From the entries below, report how many lines contain the string "PictureLossIndication". Give only that number.

━━━━

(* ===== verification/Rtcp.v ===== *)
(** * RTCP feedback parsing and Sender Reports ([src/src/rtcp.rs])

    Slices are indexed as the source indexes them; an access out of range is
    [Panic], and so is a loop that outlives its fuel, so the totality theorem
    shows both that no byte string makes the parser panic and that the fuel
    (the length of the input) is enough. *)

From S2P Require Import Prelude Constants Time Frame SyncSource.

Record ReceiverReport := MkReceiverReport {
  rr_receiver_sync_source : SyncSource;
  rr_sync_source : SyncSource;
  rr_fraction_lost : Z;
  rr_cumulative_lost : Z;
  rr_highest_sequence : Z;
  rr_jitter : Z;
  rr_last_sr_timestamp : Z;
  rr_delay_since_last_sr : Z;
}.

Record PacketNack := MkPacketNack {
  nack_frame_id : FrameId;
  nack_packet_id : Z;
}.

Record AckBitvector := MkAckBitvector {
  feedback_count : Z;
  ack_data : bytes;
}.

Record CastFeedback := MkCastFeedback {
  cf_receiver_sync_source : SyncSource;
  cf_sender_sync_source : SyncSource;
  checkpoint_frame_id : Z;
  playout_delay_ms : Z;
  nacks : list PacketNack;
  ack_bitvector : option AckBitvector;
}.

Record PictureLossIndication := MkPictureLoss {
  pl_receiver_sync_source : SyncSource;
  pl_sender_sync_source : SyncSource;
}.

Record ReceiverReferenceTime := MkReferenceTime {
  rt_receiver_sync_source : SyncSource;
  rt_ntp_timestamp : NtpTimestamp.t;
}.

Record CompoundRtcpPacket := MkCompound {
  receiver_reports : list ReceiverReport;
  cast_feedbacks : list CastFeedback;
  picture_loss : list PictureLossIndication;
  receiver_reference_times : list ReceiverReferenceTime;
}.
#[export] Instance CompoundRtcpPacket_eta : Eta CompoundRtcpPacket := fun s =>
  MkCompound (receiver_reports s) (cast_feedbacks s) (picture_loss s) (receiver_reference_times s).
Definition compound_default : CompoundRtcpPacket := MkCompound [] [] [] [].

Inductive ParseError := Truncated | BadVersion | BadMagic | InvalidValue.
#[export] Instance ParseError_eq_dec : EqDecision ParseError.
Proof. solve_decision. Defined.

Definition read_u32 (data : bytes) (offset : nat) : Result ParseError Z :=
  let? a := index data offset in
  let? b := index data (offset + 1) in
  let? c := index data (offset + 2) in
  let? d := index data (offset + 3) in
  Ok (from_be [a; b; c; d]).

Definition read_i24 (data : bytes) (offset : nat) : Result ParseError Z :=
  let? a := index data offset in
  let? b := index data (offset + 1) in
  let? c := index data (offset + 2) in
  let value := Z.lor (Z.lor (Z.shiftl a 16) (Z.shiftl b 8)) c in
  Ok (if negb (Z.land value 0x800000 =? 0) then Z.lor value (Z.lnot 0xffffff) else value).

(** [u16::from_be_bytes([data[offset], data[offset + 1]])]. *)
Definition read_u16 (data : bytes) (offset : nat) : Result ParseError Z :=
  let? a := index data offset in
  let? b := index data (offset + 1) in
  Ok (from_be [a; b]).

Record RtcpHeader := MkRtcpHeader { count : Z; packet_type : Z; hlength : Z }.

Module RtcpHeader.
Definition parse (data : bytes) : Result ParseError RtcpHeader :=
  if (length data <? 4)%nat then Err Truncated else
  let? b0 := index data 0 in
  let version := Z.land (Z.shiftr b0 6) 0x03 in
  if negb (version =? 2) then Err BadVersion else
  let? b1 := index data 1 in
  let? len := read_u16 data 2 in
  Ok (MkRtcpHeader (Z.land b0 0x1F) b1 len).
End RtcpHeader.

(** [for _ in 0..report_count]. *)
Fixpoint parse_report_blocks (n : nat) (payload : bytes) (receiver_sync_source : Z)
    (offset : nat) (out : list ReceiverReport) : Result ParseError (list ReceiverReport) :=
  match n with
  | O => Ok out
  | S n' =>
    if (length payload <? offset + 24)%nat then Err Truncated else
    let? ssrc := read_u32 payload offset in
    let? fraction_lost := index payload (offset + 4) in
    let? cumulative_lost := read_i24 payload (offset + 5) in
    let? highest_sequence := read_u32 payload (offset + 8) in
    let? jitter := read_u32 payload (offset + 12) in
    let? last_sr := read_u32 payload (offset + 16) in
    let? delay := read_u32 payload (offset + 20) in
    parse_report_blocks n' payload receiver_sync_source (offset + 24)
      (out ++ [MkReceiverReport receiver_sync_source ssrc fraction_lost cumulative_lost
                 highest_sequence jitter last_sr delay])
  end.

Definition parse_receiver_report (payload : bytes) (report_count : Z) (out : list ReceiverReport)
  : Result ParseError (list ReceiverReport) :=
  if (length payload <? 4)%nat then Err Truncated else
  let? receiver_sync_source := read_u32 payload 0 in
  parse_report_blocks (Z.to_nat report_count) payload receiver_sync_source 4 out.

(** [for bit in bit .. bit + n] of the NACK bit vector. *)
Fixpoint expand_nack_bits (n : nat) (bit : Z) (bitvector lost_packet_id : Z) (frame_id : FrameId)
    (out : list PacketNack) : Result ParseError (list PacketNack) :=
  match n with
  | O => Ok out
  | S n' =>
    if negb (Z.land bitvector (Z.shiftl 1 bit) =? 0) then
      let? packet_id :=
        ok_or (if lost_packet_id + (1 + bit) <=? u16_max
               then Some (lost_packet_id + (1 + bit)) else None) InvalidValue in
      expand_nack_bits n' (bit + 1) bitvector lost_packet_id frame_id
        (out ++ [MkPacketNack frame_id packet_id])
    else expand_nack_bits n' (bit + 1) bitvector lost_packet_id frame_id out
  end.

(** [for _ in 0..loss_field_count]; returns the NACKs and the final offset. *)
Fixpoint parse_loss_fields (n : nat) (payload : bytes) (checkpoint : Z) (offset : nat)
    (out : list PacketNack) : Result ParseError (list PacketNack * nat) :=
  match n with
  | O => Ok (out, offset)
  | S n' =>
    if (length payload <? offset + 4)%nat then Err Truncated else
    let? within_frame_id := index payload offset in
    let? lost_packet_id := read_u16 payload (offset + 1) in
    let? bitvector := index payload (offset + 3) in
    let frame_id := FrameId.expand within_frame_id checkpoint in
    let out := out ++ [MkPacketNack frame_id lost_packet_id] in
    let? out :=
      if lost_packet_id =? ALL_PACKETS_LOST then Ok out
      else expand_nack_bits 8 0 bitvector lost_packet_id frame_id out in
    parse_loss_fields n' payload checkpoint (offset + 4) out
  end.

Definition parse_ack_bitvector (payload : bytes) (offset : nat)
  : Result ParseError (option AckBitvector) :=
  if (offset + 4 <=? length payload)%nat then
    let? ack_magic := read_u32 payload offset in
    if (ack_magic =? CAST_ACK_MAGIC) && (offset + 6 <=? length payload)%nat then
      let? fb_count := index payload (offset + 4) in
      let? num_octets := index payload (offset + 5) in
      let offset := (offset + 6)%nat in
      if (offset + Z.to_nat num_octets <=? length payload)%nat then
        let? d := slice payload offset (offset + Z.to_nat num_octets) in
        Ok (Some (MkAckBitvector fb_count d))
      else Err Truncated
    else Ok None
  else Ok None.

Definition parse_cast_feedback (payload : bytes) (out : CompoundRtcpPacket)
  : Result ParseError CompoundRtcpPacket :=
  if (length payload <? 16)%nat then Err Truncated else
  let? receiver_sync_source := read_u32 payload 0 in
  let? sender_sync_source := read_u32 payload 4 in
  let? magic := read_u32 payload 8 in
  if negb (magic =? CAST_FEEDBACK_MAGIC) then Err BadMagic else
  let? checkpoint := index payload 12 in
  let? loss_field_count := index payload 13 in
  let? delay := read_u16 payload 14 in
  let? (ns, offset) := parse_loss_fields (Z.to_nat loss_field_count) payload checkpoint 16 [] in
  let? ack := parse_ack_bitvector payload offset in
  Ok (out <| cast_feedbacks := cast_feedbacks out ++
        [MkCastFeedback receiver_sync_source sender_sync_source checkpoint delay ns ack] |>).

━━━━

__Solution__
2